Background
Pathogen reduction (PR) of platelet concentrates (PCs) contributes to the safety of platelet (PLT) transfusion by reducing the risk of transfusion‐transmitted infections and transfusion‐associated graft‐versus‐host disease. In vitro quality of pathogen‐reduced double‐dose PC (PR‐PC) made of eight whole blood (WB)‐derived buffy coats (BCs) were evaluated.
Methods
Eight small‐volume WB BCs from donors with at least 200 × 109 PLT/L were pooled with an additive solution to produce double‐dose PCs (DD‐PCs), which were treated with amotosalen/ultraviolet A light in a dual storage processing set, yielding 2 units of PR‐PC. Quality controls were undertaken as per European Directive for the Quality of Medicines (EDQM) guidelines.
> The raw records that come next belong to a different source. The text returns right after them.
(* ===== verification/AmneziaParse.v ===== *)
(** * An AmneziaWG configuration file and what the engine is told of it

    internal/vpn/amneziawg: parse.go reads the file into a node and its secret;
    uapiConfig, parseStats and the readers of keys and addresses of netstack.go and
    helpers.go turn a secret into the text the engine's device takes, and its dump
    into numbers. The engines themselves drive a device of another package. *)

From S2P Require Import Prelude GoStrings GoNet Effects Config Sha256.

(** ** Package bufio: the lines of a text

    A [Scanner] gives the lines up to the first that fills its buffer, and then
    [ErrTooLong]. *)

Definition maxTokenSize := 65536%Z.

Definition long (s : string) : bool := (maxTokenSize <=? Z.of_nat (String.length s))%Z.

Definition dropCR (s : string) : string := TrimSuffix (String "013" "") s.

(** The pieces between the newlines; what follows the last newline is a line when
    it is not empty. *)
Fixpoint lines_of (ps : list string) : list string :=
  match ps with
  | [] => []
  | [p] => if nonempty p then [p] else []
  | p :: ps => p :: lines_of ps
  end.

Fixpoint scan (ls : list string) : list string * res unit :=
  match ls with
  | [] => ([], Ok tt)
  | l :: ls => if long l then ([], Err ErrTooLong) else (dropCR l :: (scan ls).1, (scan ls).2)
  end.

Definition Scanner (text : string) : list string * res unit := scan (lines_of (Split "010" text)).

(** ** Packages strings and net *)

(** [strings.Trim] with a set of bytes. *)
Definition in_set (cut : string) (c : ascii) : bool := some_char (fun x => bool_decide (x = c)) cut.
Fixpoint trim_set (cut s : string) : string :=
  match s with String c r => if in_set cut c then trim_set cut r else s | "" => "" end.
Definition Trim (s cut : string) : string := rev_string (trim_set cut (rev_string (trim_set cut s))).

Definition addrErr {A} (addr why : string) : res A := Err (Errorf "address %s: %s" [addr; why]).

Definition SplitHostPort (hostport : string) : res (string * string) :=
  match cut_last ":" hostport with
  | None => addrErr hostport "missing port in address"
  | Some (before, port) =>
      match hostport with
      | String "[" inside =>
          match Cut "]" inside with
          | None => addrErr hostport "missing ']' in address"
          | Some (host, after) =>
              if negb (nonempty after) then addrErr hostport "missing port in address"
              (* the first bracket stands just before the last colon *)
              else if negb (String.eqb before (String "[" (host +:+ "]")))
              then addrErr hostport (if HasPrefix ":" after then "too many colons in address" else "missing port in address")
              else if negb (lacks "[" inside) then addrErr hostport "unexpected '[' in address"
              else if negb (lacks "]" after) then addrErr hostport "unexpected ']' in address"
              else Ok (host, port)
          end
      | _ =>
          if negb (lacks ":" before) then addrErr hostport "too many colons in address"
          else if negb (lacks "[" hostport) then addrErr hostport "unexpected '[' in address"
          else if negb (lacks "]" hostport) then addrErr hostport "unexpected ']' in address"
          else Ok (before, port)
      end
  end.

Definition JoinHostPort (host port : string) : string :=
  if negb (lacks ":" host) then "[" +:+ host +:+ "]:" +:+ port else host +:+ ":" +:+ port.

(** ** Reading the file *)

(** [map[string]bool] of the keys that are not WireGuard's own. *)
Definition obfuscationKeys : list string := ["jc"; "jmin"; "jmax"; "s1"; "s2"; "s3"; "s4"; "h1"; "h2"; "h3"; "h4"].

Definition splitCSV (s : string) : list string :=
  filter (fun p => nonempty p = true) (TrimSpace <$> Split "," s).
Definition firstCSV (s : string) : string := match splitCSV s with p :: _ => p | [] => "" end.
Definition atoiDefault (s : string) (def : Z) : Z := match Atoi (TrimSpace s) with Some n => n | None => def end.

(** [nodeID]. *)
Definition shortID (peerPublicKey : string) : string := EncodeToString (take 8 (Sum256 (bytes_of peerPublicKey))).

(** What [Parse] keeps between two lines. *)
Record parsing := mkParsing {
  pSecret : NodeSecret; pSection : string; pEndpoint : string; pKeepalive : Z; pHavePeer : bool }.

Definition fresh : parsing := mkParsing (mkSecret "" "" "" "" [] [] 0 ∅) "" "" 0 false.

Definition with_secret (f : NodeSecret -> NodeSecret) (p : parsing) : parsing :=
  mkParsing (f (pSecret p)) (pSection p) (pEndpoint p) (pKeepalive p) (pHavePeer p).

Definition interfaceKey (key val : string) (s : NodeSecret) : NodeSecret :=
  let '(mkSecret priv pub psk addr dns allowed keep obf) := s in
  if String.eqb key "privatekey" then mkSecret val pub psk addr dns allowed keep obf
  else if String.eqb key "address" then mkSecret priv pub psk (firstCSV val) dns allowed keep obf
  else if String.eqb key "dns" then mkSecret priv pub psk addr (splitCSV val) allowed keep obf
  else if contains obfuscationKeys key then mkSecret priv pub psk addr dns allowed keep (<[key := val]> obf)
  else s.

Definition peerKey (key val : string) (p : parsing) : parsing :=
  let '(mkSecret priv pub psk addr dns allowed keep obf) := pSecret p in
  if String.eqb key "publickey" then with_secret (fun _ => mkSecret priv val psk addr dns allowed keep obf) p
  else if String.eqb key "presharedkey" then with_secret (fun _ => mkSecret priv pub val addr dns allowed keep obf) p
  else if String.eqb key "endpoint" then mkParsing (pSecret p) (pSection p) val (pKeepalive p) (pHavePeer p)
  else if String.eqb key "allowedips"
  then with_secret (fun _ => mkSecret priv pub psk addr dns (splitCSV val) keep obf) p
  else if String.eqb key "persistentkeepalive"
  then mkParsing (pSecret p) (pSection p) (pEndpoint p) (atoiDefault val 0) (pHavePeer p)
  else p.

(** One line. *)
Definition parseLine (p : parsing) (text : string) : res parsing :=
  let line := TrimSpace text in
  if negb (nonempty line) || HasPrefix "#" line || HasPrefix ";" line then Ok p
  else if HasPrefix "[" line && HasSuffix "]" line then
    let section := ToLower (Trim line "[]") in
    Ok (mkParsing (pSecret p) section (pEndpoint p) (pKeepalive p) (pHavePeer p || String.eqb section "peer"))
  else
    match Cut "=" line with
    | None => Err (Errorf "amneziawg: malformed line %q" [line])
    | Some (key, val) =>
        let key := ToLower (TrimSpace key) in
        let val := TrimSpace val in
        Ok (if String.eqb (pSection p) "interface" then with_secret (interfaceKey key val) p
            else if String.eqb (pSection p) "peer" then peerKey key val p
            else p)
    end.

Fixpoint parseLines (p : parsing) (ls : list string) : res parsing :=
  match ls with
  | [] => Ok p
  | l :: ls => let? p := parseLine p l in parseLines p ls
  end.

Definition with_keepalive (k : Z) (s : NodeSecret) : NodeSecret :=
  mkSecret (PrivateKey s) (PeerPublicKey s) (PresharedKey s) (SecretAddress s) (SecretDNS s) (SecretAllowedIPs s) k
    (Obfuscation s).

Definition Parse (name raw : string) : res (Node * NodeSecret) :=
  let '(ls, end_) := Scanner raw in
  let? p := parseLines fresh ls in
  let sec := with_keepalive (pKeepalive p) (pSecret p) in
  let? _ := match end_ with Ok _ => Ok tt | Err e => Err (Wrapf "amneziawg: read config: %w" [] e) end in
  if negb (nonempty (PrivateKey sec)) then Err (Errorf "amneziawg: missing [Interface] PrivateKey" [])
  else if negb (pHavePeer p) || negb (nonempty (PeerPublicKey sec))
  then Err (Errorf "amneziawg: missing [Peer] PublicKey" [])
  else if negb (nonempty (pEndpoint p)) then Err (Errorf "amneziawg: missing [Peer] Endpoint" [])
  else
    match SplitHostPort (pEndpoint p) with
    | Err e => Err (Wrapf "amneziawg: bad endpoint %q: %w" [pEndpoint p] e)
    | Ok _ => Ok (mkNode (shortID (PeerPublicKey sec)) name EngineAmneziaWG (pEndpoint p), sec)
    end.

Definition ToNodeConfig (endpoint : string) (sec : NodeSecret) : NodeConfig :=
  mkNodeConfig (PrivateKey sec) (PeerPublicKey sec) (PresharedKey sec) endpoint (SecretAddress sec)
    (SecretDNS sec) (SecretAllowedIPs sec) (PersistentKeepalive sec) (Obfuscation sec).

(** ** Package encoding/base64, the standard encoding *)

Definition sextet (c : ascii) : option Z :=
  let n := code c in
  if is_upper c then Some (n - 65)%Z
  else if is_lower c then Some (n - 71)%Z
  else if is_digit c then Some (n + 4)%Z
  else if (n =? 43)%Z then Some 62%Z
  else if (n =? 47)%Z then Some 63%Z
  else None.

(** Groups of four; the last may be padded, and nothing follows the padding. *)
Fixpoint quanta (cs : list ascii) : option (list Z) :=
  match cs with
  | [] => Some []
  | a :: b :: c :: d :: rest =>
      x ← sextet a; y ← sextet b;
      let first := (x * 4 + y / 16)%Z in
      match sextet c, sextet d with
      | Some z, Some t =>
          r ← quanta rest;
          Some (first :: ((y mod 16) * 16 + z / 4)%Z :: ((z mod 4) * 64 + t)%Z :: r)
      | Some z, None =>
          match rest with
          | [] => if bool_decide (d = "="%char) then Some [first; ((y mod 16) * 16 + z / 4)%Z] else None
          | _ => None
          end
      | None, _ =>
          match rest with
          | [] => if bool_decide (c = "="%char) && bool_decide (d = "="%char) then Some [first] else None
          | _ => None
          end
      end
  | _ => None
  end.

Definition DecodeString (s : string) : option (list Z) :=
  quanta (filter (fun c => c <> "010"%char /\ c <> "013"%char) (chars s)).

(** ** What the engine is told: netstack.go and helpers.go *)

(** An error of encoding/base64 or net/netip is named, not spelled out. *)
Definition b64ToHex (s : string) : res string :=
  match DecodeString (TrimSpace s) with
  | None => Err (Wrapf "not valid base64: %w" [] (Errorf "illegal base64 data" []))
  | Some raw =>
      if (Z.of_nat (length raw) =? 32)%Z then Ok (EncodeToString raw)
      else Err (Errorf "expected 32-byte key, got %d" [Itoa (Z.of_nat (length raw))])
  end.

Definition parseAddrOnly (cidrOrAddr : string) : res Addr :=
  let s := match Cut "/" cidrOrAddr with Some (a, _) => a | None => cidrOrAddr end in
  match ParseAddr (TrimSpace s) with Some a => Ok a | None => Err (Errorf "ParseAddr(%q)" [TrimSpace s]) end.

Fixpoint parseAddrs (list_ : list string) : res (list Addr) :=
  match list_ with
  | [] => Ok []
  | s :: ss =>
      match ParseAddr (TrimSpace s) with
      | None => Err (Errorf "ParseAddr(%q)" [TrimSpace s])
      | Some a => let? r := parseAddrs ss in Ok (a :: r)
      end
  end.

Section Uapi.
(** [net.LookupIP]: the addresses of a name, as they are printed. *)
Context (LookupIP : string -> res (list string)).

Definition resolveEndpoint (endpoint : string) : res string :=
  match SplitHostPort endpoint with
  | Err e => Err (Wrapf "amneziawg: bad endpoint %q: %w" [endpoint] e)
  | Ok (host, port) =>
      match ParseIP host with
      | Some _ => Ok endpoint
      | None =>
          match LookupIP host with
          | Ok (ip :: _) => Ok (JoinHostPort ip port)
          | Ok [] => Err (Errorf "amneziawg: resolve endpoint host %q: %w" [host])
          | Err e => Err (Wrapf "amneziawg: resolve endpoint host %q: %w" [host] e)
          end
      end
  end.

(** [fmt.Fprintf(&b, "%s=%s\n", k, v)]. *)
Definition setting (k v : string) : string := k +:+ "=" +:+ v +:+ String "010" "".

Definition obfuscation (obf : gmap string string) : string :=
  Join "" ((fun k => match obf !! k with Some v => if nonempty v then setting k v else "" | None => "" end) <$> obfuscationKeys).

Definition named {A} (key : string) (r : res A) : res A :=
  match r with Ok a => Ok a | Err e => Err (Wrapf (key +:+ ": %w") [] e) end.

Definition uapiConfig (cfg : NodeConfig) : res string :=
  let? priv := named "private_key" (b64ToHex (ncPrivateKey cfg)) in
  let? pub := named "public_key" (b64ToHex (ncPeerPublicKey cfg)) in
  let? psk := (if nonempty (ncPresharedKey cfg)
               then let? psk := named "preshared_key" (b64ToHex (ncPresharedKey cfg)) in Ok (setting "preshared_key" psk)
               else Ok "") in
  let? ep := resolveEndpoint (ncEndpoint cfg) in
  let allowed := match ncAllowedIPs cfg with [] => ["0.0.0.0/0"; "::/0"] | l => l end in
  Ok (setting "private_key" priv +:+ obfuscation (ncObfuscation cfg) +:+ setting "public_key" pub +:+ psk +:+
      setting "endpoint" ep +:+
      (if (0 <? ncKeepalive cfg)%Z then setting "persistent_keepalive_interval" (Itoa (ncKeepalive cfg)) else "") +:+
      Join "" (setting "allowed_ip" <$> allowed)).
End Uapi.

(** [strconv.ParseInt] with its error dropped: what is out of range stops at the
    end of the range, what is no number is zero. *)
Definition parseInt (s : string) : Z :=
  let '(sign, t) := match s with
                    | String "-" t => ((-1)%Z, t)
                    | String "+" t => (1%Z, t)
                    | _ => (1%Z, s)
                    end in
  match parse_udec t with
  | Some n => Z.max int_min (Z.min int_max (sign * n))
  | None => 0%Z
  end.

(** The numbers [parseStats] has seen so far: the handshake, and both counters. *)
Definition statLine (st : Z * Z * Z) (line : string) : Z * Z * Z :=
  let '(hs, rx, tx) := st in
  match Cut "=" line with
  | None => st
  | Some (k, v) =>
      if String.eqb k "last_handshake_time_sec" then (parseInt v, rx, tx)
      else if String.eqb k "rx_bytes" then (hs, parseInt v, tx)
      else if String.eqb k "tx_bytes" then (hs, rx, parseInt v)
      else st
  end.

Definition parseStats (nowUnix : Z) (raw : string) : Stats :=
  let '(hs, rx, tx) := fold_left statLine (Split "010" raw) (0%Z, 0%Z, 0%Z) in
  mkStats (if (0 <? hs)%Z then Z.max 0 (wrap64 (nowUnix - hs)) else (-1)%Z) rx tx.

(** An import whose name is the caller's. *)
Example parse_example :
  (fun r : Node * NodeSecret => (r.1, SecretAllowedIPs r.2, PersistentKeepalive r.2)) <$>
    match Parse "NL" (Join (String "010" "")
      ["[Interface]"; "PrivateKey = aaa"; "Address = 10.8.1.2/32, fd00::2/128"; "Jc = 5"; ""; "# the server";
       "[Peer]"; "PublicKey = abc"; "AllowedIPs = 0.0.0.0/0, ::/0"; "Endpoint = vpn.example:443"; "PersistentKeepalive = 25"])
    with Ok r => Some r | Err _ => None end =
  Some (mkNode "ba7816bf8f01cfea" "NL" "amneziawg" "vpn.example:443", ["0.0.0.0/0"; "::/0"], 25%Z).
Proof. vm_compute. reflexivity. Qed.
PLT recovery rates were measured. Production costs and savings were compared over the 3 years before and after PR implementation.
Results
In the pre‐PR period, 19 666 PCs were produced, compared to 17 307 PCs in the PR period. Single BC in the PR period had 41 ± 2 mL, hematocrit 0.39 ± 0.04 and 1.06 ± 0.18 × 1011 PLTs, and showed a recovery of 91% ± 8%. After pooling, separation, PR treatment of DD‐PC, and splitting, each single PC had 189 ± 6 mL with 2.52 ± 0.34 × 1011 PLTs, compared to 2.48 ± 0.40 in the pre‐PR period. The PLT recovery rate after PR was 87% ± 14%. EDQM requirements were met. An increase of about €12 (+7.5%) per PC from the pre‐PR to the PR period was identified.
Conclusion
A new production method resulting in two PR‐PCs made from pools of 8 BCs with use of one PR set was successfully introduced, and our experience of nearly 3 years demonstrated the high efficacy and in vitro quality of the PR‐PCs obtained.